In comparing two molecules, the one with the longer carbon chain usually exhibits stronger dispersion forces. This is evident in molecules like \(\mathrm{CH}_{3} \mathrm{CH}_{2} \mathrm{CH}_{2} \mathrm{CH}_{2} \mathrm{SH}\) versus \(\mathrm{CH}_{3} \mathrm{CH}_{2} \mathrm{CH}_{2} \mathrm{CH}_{2} \mathrm{CH}_{2} \mathrm{SH}\). The latter has an extended carbon chain, improving its ability to attract adjacent molecules through stronger dispersion forces.

This principle applies broadly: the larger the molecule, the stronger its dispersion forces.

Functional Groups

Functional groups are specific groups of atoms within molecules that determine the characteristics and chemical reactivity of the molecules. While the type of functional group can influence the overall dipole and reactivity, the presence of certain groups can change dispersion forces slightly.

In the context of dispersion forces, the specific functional group doesn't change the nature of these forces directly.
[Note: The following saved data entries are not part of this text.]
(* ===== verification/BinderCallFuel.v ===== *)
(** * Binder driver: the loops over calls end

    The walks over the stack of a thread visit each transaction once, and the
    loop over the works of a list takes one away at each turn; so the fuel of
    these loops is enough. *)

From S2P Require Import Prelude BinderCall BinderCallFacts.

(** ** Walks *)

(** From [x] by [next], through transactions of [dm], to the end. *)
Inductive walk (dm : gset Z) (next : Z -> option Z) : option Z -> list Z -> Prop :=
| walk_end : walk dm next None []
| walk_step x xs : x ∈ dm -> walk dm next (next x) xs -> walk dm next (Some x) (x :: xs).

Section Walk.
Context (dm : gset Z) (next : Z -> option Z).

Lemma walk_unique x xs ys : walk dm next x xs -> walk dm next x ys -> xs = ys.
Proof.
  intros H. revert ys. induction H as [|x xs Hx H IH]; intros ys Hy; inversion Hy; subst; [done|]. f_equal. by apply IH.
Qed.

Lemma walk_cut x xs y : walk dm next x xs -> y ∈ xs -> exists ys, walk dm next (Some y) ys /\ (length ys <= length xs)%nat.
Proof.
  induction 1 as [|x xs Hx H IH]; [by intros ?%not_elem_of_nil|]. intros [->|Hy]%elem_of_cons.
  - exists (x :: xs). split; [by constructor|done].
  - destruct (IH Hy) as (ys & ? & ?). exists ys. split; [done|cbn; lia].
Qed.

Lemma walk_NoDup x xs : walk dm next x xs -> NoDup xs.
Proof.
  induction 1 as [|x xs Hx H IH]; [constructor|]. constructor; [|done]. intros Hin.
  destruct (walk_cut _ _ _ H Hin) as (ys & Hys & Hlen).
  assert (x :: xs = ys) as <- by (eapply walk_unique; [by constructor|done]). cbn in Hlen. lia.
Qed.

Lemma walk_dom x xs : walk dm next x xs -> forall y, y ∈ xs -> y ∈ dm.
Proof. induction 1 as [|x xs Hx H IH]; [by intros y ?%not_elem_of_nil|]. intros y [->|Hy]%elem_of_cons; auto. Qed.

Lemma walk_length x xs : walk dm next x xs -> (length xs <= size dm)%nat.
Proof.
  intros H. rewrite <- (size_list_to_set (C:=gset Z) xs) by by eapply walk_NoDup.
  apply subseteq_size. intros y Hy%elem_of_list_to_set. by eapply walk_dom.
Qed.
End Walk.

Lemma walk_ext dm next next' x xs : walk dm next x xs -> (forall y, y ∈ xs -> next' y = next y) -> walk dm next' x xs.
Proof.
  induction 1 as [|x xs Hx H IH]; intros He; [constructor|]. constructor; [done|]. rewrite He by left. apply IH. intros y Hy. apply He. by right.
Qed.

(** ** Looking for a caller *)

Definition parent (s : state) (x : Z) : option Z := tx ← txns s !! x; from_parent tx.

(** When the stack of callers ends and its threads exist, the search returns. *)
Lemma find_caller_returns p x xs s : walk (dom (txns s)) (parent s) x xs ->
  (forall y ty t, y ∈ xs -> txns s !! y = Some ty -> from ty = Some t -> is_Some (threads s !! t)) -> is_Some (find_caller p x s).
Proof.
  intros Hw Hf. unfold find_caller. pose proof (walk_length _ _ _ _ Hw) as Hlen. rewrite size_dom in Hlen.
  assert (length xs < S (size (txns s)))%nat as Hfuel by lia. clear Hlen. revert Hfuel. generalize (S (size (txns s))). intros fuel Hfuel.
  revert fuel Hfuel. induction Hw as [|x xs Hx Hw IH]; intros [|fuel] Hfuel; cbn in Hfuel; try lia; cbn [loop]; [by eexists|].
  apply elem_of_dom in Hx as [tx Hx]. rewrite Hx. mstep. unfold parent in IH. rewrite Hx in IH. mstep.
  assert (forall ty t, txns s !! x = Some ty -> from ty = Some t -> is_Some (threads s !! t)) as Hfx by (intros; eapply Hf; [left|done..]).
  assert (is_Some (loop fuel (fun x => match x with
    | None => Some (inr None)
    | Some x => tx ← txns s !! x; match from tx with
      | Some t => th ← threads s !! t; if t_proc th =? p then Some (inr (Some t)) else Some (inl (from_parent tx))
      | None => Some (inl (from_parent tx)) end end) (from_parent tx))) as IH'.
  { apply IH; [|lia]. intros y ty t Hy. apply Hf. by right. }
  destruct (from tx) as [t|] eqn:Ef; [|done]. destruct (Hfx tx t Hx Ef) as [th ->]. mstep. by destruct (t_proc th =? p).
Qed.

(** ** The stack of a thread that dies *)

Definition below (t : Z) (s : state) (x : Z) : option Z :=
  tx ← txns s !! x; if bool_decide (to_thread tx = Some t) then to_parent tx else from_parent tx.

(** The transaction is on the stack of [t]: [t] handles it, and its buffer is
    there, or [t] sent it. *)
Definition on_stack (t : Z) (s : state) (x : Z) : Prop := forall tx, txns s !! x = Some tx ->
  (to_thread tx = Some t -> forall b, buffer tx = Some b -> is_Some (buffers s !! b)) /\ (to_thread tx <> Some t -> from tx = Some t).

Lemma forget_ok t x s : x ∈ dom (txns s) -> on_stack t s x -> exists s1,
  forget_transaction t x s = Some (inl (below t s x, s1)) /\ dom (txns s1) = dom (txns s) /\
  (forall y, y <> x -> txns s1 !! y = txns s !! y) /\ (forall b, is_Some (buffers s !! b) -> is_Some (buffers s1 !! b)).
Proof.
  intros [tx Hx]%elem_of_dom Hs. destruct (Hs tx Hx) as [Hb Hf]. unfold forget_transaction, below. rewrite Hx. mstep.
  assert (forall f y (m : gmap Z binder_transaction), y <> x -> alter f x m !! y = m !! y) as Hne by (intros; by apply lookup_alter_ne).
  case_bool_decide as Ht.
  - specialize (Hb Ht). destruct (buffer tx) as [b|].
    + destruct (Hb b eq_refl) as [bf Hbf]. cbn [buffers on_txn set]. rewrite Hbf. mstep. eexists. split; [done|]. cbn.
      split_and!; [by rewrite !dom_alter_L|intros y Hy; by rewrite !Hne|]. intros b' Hb'. by rewrite lookup_alter_is_Some.
    + mstep. eexists. split; [done|]. cbn. split_and!; [by rewrite dom_alter_L|intros y Hy; by rewrite Hne|done].
  - rewrite bool_decide_eq_true_2 by auto. eexists. split; [done|]. cbn. split_and!; [by rewrite dom_alter_L|intros y Hy; by rewrite Hne|done].
Qed.

(** When the stack ends, all of it is forgotten. *)
Lemma release_stack_returns t x xs s : walk (dom (txns s)) (below t s) x xs -> (forall y, y ∈ xs -> on_stack t s y) ->
  is_Some (release_stack t x s).
Proof.
  intros Hw Hs. unfold release_stack. pose proof (walk_length _ _ _ _ Hw) as Hlen. rewrite size_dom in Hlen.
  assert (length xs < S (size (txns s)))%nat as Hfuel by lia. clear Hlen. revert Hfuel. generalize (S (size (txns s))). intros fuel.
  revert x s fuel Hw Hs. induction xs as [|x' xs IH]; intros x s fuel Hw Hs Hfuel; inversion Hw; subst; (destruct fuel as [|fuel]; [cbn in Hfuel; lia|]); cbn [loop]; [by eexists|].
  pose proof (walk_NoDup _ _ _ _ Hw) as [Hnx _]%NoDup_cons.
  destruct (forget_ok t x' s) as (s1 & -> & Hd & Hx & Hb); [done|by apply Hs; left|]. mstep.
  apply IH; [| |cbn in Hfuel; lia].
  - rewrite Hd. eapply walk_ext; [done|]. intros y Hy. unfold below. rewrite Hx; [done|]. by intros ->.
  - intros y Hy ty Hty. rewrite Hx in Hty by (by intros ->). destruct (Hs y) with (tx := ty) as [H1' H2']; [by right|done|]. split; [|done].
    intros Ht b Hbuf. eapply Hb, H1'; done.
Qed.

(** ** Works that are released *)

(** The works of [l], and the error that its thread may still be told. *)
Definition weight (l : queue) (s : state) : nat :=
  length (todo l s) + match l with ThreadTodo t => match threads s !! t with Some th => if bool_decide (reply_error th = BR_OK) then 1 else 0 | None => 0 end | _ => 0 end.

Lemma weight_rest l s s' : works s' = works s ->
  (forall t, reply_error <$> (threads s' !! t) = reply_error <$> (threads s !! t) \/ threads s' !! t = None) -> (weight l s' <= weight l s)%nat.
Proof.
  intros Hw Ht. unfold weight, todo. rewrite Hw. destruct l as [t|p|n]; [|lia..]. destruct (Ht t) as [E|E]; [|rewrite E; lia].
  destruct (threads s' !! t), (threads s !! t); cbn in E; [|done..]. injection E as ->. lia.
Qed.

Lemma weight_same l s s' : works s' = works s -> threads s' = threads s -> (weight l s' <= weight l s)%nat.
Proof. intros H1 H2. apply weight_rest; [done|]. intros t. left. by rewrite H2. Qed.

Lemma weight_thread l t f s : (forall th, reply_error (f th) = reply_error th) -> (weight l (on_thread t f s) <= weight l s)%nat.
Proof. intros Hf. apply weight_rest; [done|]. intros t'. left. cbn. by apply fmap_alter. Qed.

Lemma proc_dec_rest p s s' : binder_proc_dec_tmpref p s = Some s' -> works s' = works s /\ threads s' = threads s.
Proof.
  intros H. unfold binder_proc_dec_tmpref in H. apply bind_Some in H as (pr & _ & H). destruct (_ && _ && _); [|by injection H as <-].
  unfold binder_free_proc in H. destruct (negb _); [done|]. destruct (existsb _ _); [done|]. by injection H as <-.
Qed.

Lemma weight_thread_dec l t s s' : binder_thread_dec_tmpref t s = Some s' -> (weight l s' <= weight l s)%nat.
Proof.
  intros H. unfold binder_thread_dec_tmpref in H. apply bind_Some in H as (th & _ & H).
  etransitivity; [|apply (weight_thread l t (fun th => th <| tmp_ref ::= fun c => c - 1 |>)); done].
  destruct (_ && _); [|by injection H as <-]. unfold binder_free_thread in H. apply bind_Some in H as (th' & _ & H).
  destruct (negb _); [done|]. apply bind_Some in H as (s1 & H1 & [= <-]). apply proc_dec_rest in H1 as [Hw Ht].
  apply weight_rest; [done|]. intros t'. cbn. rewrite Ht. destruct (decide (t' = t)) as [->|Hne]; [right; apply lookup_delete_eq|left; by rewrite lookup_delete_ne].
Qed.

Lemma weight_tell l t th e s s' : threads s !! t = Some th -> reply_error th = BR_OK -> e <> BR_OK ->
  binder_enqueue_thread_work_ilocked t (ReplyError t) (on_thread t (fun th => th <| reply_error := e |>) s) = Some s' -> (weight l s' <= weight l s)%nat.
Proof.
  intros Ht Hr He H. apply thread_work_inv in H as [_ ->].
  etransitivity; [by apply weight_thread|]. unfold weight. rewrite (todo_app l s _ [(ThreadTodo t, ReplyError t)]) by done.
  destruct (decide (l = ThreadTodo t)) as [->|Hl].
  - rewrite filter_cons_True by done. cbn. rewrite lookup_alter_eq, Ht, length_app. cbn.
    rewrite bool_decide_eq_false_2, bool_decide_eq_true_2 by done. cbn. lia.
  - rewrite filter_cons_False by (cbn; congruence). cbn. rewrite app_nil_r. destruct l as [t'|p|n]; [|lia..].
    rewrite lookup_alter_ne by congruence. lia.
Qed.

Lemma weight_free_txn l x s s' : binder_free_transaction x s = Some s' -> (weight l s' <= weight l s)%nat.
Proof.
  intros H. pose proof H as Hx. unfold binder_free_transaction in Hx. apply bind_Some in Hx as (tx & Hx & _).
  apply (free_transaction_inv x tx) in H as ->; [|done]. by apply weight_same.
Qed.

Definition after_step (r : (Z * state) + state) : state := match r with inl (_, s) => s | inr s => s end.

Lemma weight_failed_step l e x s r : e <> BR_OK -> failed_reply_step e x s = Some r -> (weight l (after_step r) <= weight l s)%nat.
Proof.
  intros He H. unfold failed_reply_step in H. apply bind_Some in H as (tx & Hx & H). apply bind_Some in H as ([target s1] & H1 & H).
  assert (weight l s1 <= weight l s)%nat as Hw1.
  { unfold binder_get_txn_from in H1. rewrite Hx in H1. cbn [mbind option_bind] in H1. destruct (from tx) as [t|]; [|by injection H1 as <- <-].
    apply bind_Some in H1 as (th & _ & [= <- <-]). by apply weight_thread. }
  destruct target as [t|].
  - apply bind_Some in H as (s2 & H2 & H). apply bind_Some in H as (th & Hth & H). apply bind_Some in H as (s3 & H3 & H).
    apply bind_Some in H as (s4 & H4%(weight_thread_dec l) & H). apply bind_Some in H as (s5 & H5%(weight_free_txn l) & [= <-]). cbn [after_step].
    assert (weight l s2 <= weight l s1)%nat as Hw2.
    { unfold binder_pop_transaction_ilocked in H2. apply bind_Some in H2 as (th2 & _ & H2). apply bind_Some in H2 as (tx2 & _ & H2).
      destruct (_ && _); [|done]. injection H2 as <-. etransitivity; [|by apply (weight_thread l t (fun th => th <| transaction_stack := from_parent tx2 |>))].
      by apply weight_same. }
    assert (weight l s3 <= weight l s2)%nat as Hw3; [|lia].
    case_bool_decide as Hr; [by eapply weight_tell|by injection H3 as <-].
  - apply bind_Some in H as (s2 & H2%(weight_free_txn l) & [= <-]). destruct (from_parent tx); cbn [after_step]; lia.
Qed.

Lemma weight_failed_loop l e fuel x s s' : e <> BR_OK -> loop fuel (fun '(x, s) => failed_reply_step e x s) (x, s) = Some s' -> (weight l s' <= weight l s)%nat.
Proof.
  intros He. revert x s. induction fuel as [|fuel IH]; intros x s H; [done|]. cbn [loop] in H. apply bind_Some in H as (r & Hr & H).
  pose proof (weight_failed_step l e x s r He Hr) as Hw. destruct r as [[x1 s1]|s1]; [|by injection H as <-].
  apply IH in H. cbn in Hw. lia.
Qed.

Lemma weight_release l w s s' : release_one_work w s = Some s' -> (weight l s' <= weight l s)%nat.
Proof.
  intros H. destruct w as [x| | | |]; [|by injection H as <-..]. cbn in H. unfold binder_cleanup_transaction in H.
  apply bind_Some in H as (tx & _ & H). apply bind_Some in H as (b & _ & H). apply bind_Some in H as (bf & _ & H).
  destruct (_ && _); [|by eapply weight_free_txn]. unfold binder_send_failed_reply in H. apply bind_Some in H as (tx' & _ & H).
  destruct (one_way tx'); [done|]. by eapply (weight_failed_loop l BR_DEAD_REPLY).
Qed.

Lemma weight_dequeue l w s : work_head l s = Some w -> (weight l (binder_dequeue_work w s) < weight l s)%nat.
Proof.
  intros H. rewrite work_head_todo in H. unfold weight. change (threads (binder_dequeue_work w s)) with (threads s). rewrite todo_dequeue.
  destruct (todo l s) as [|w' ws]; [done|]. injection H as ->. rewrite filter_cons_False by tauto. cbn [length].
  pose proof (length_filter (fun w' => w' <> w) ws). lia.
Qed.

(** More fuel than the weight makes no difference to the loop of
    binder_release_work. *)
Definition release_step (l : queue) (s : state) : option (state + state) :=
  match work_head l s with None => Some (inr s) | Some w => s ← release_one_work w (binder_dequeue_work w s); Some (inl s) end.

Lemma release_step_fuel l k fuel s : (weight l s < fuel)%nat -> loop (fuel + k) (release_step l) s = loop fuel (release_step l) s.
Proof.
  revert s. induction fuel as [|fuel IH]; intros s Hf; [lia|]. cbn [loop Nat.add].
  destruct (release_step l s) as [[s1|s1]|] eqn:E; [|done..]. mstep. apply IH.
  unfold release_step in E. destruct (work_head l s) as [w|] eqn:Ew; [|done]. pose proof (weight_dequeue l w s Ew) as Hd.
  apply bind_Some in E as (s2 & Er%(weight_release l) & [= <-]). lia.
Qed.

Lemma release_work_enough l s k : binder_release_work l s = loop (S (S (length (works s))) + k) (release_step l) s.
Proof.
  rewrite release_step_fuel; [done|]. unfold weight, todo. rewrite length_fmap. pose proof (length_filter (fun e : queue * work => e.1 = l) (works s)).
  assert (forall l, (match l with ThreadTodo t => match threads s !! t with Some th => if bool_decide (reply_error th = BR_OK) then 1 else 0 | None => 0 end | _ => 0 end <= 1)%nat) as Hl.
  { intros [t| |]; [destruct (threads s !! t) as [th|]; [case_bool_decide|]|..]; lia. }
  specialize (Hl l). lia.
Qed.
However, the size and shape related to functional groups can affect molecule interactions. Consider \(\mathrm{CH}_{3} \mathrm{CH}_{2} \mathrm{CH}_{2} \mathrm{Cl}\) and \(\left(\mathrm{CH}_{3}\right)_{2} \mathrm{CHCl}\); both contain a chlorine atom, but the shape and bulkiness of the groups influence the strength of dispersion forces.

The interplay between shape and type of functional group can thus slightly modify how these forces act between complex molecules.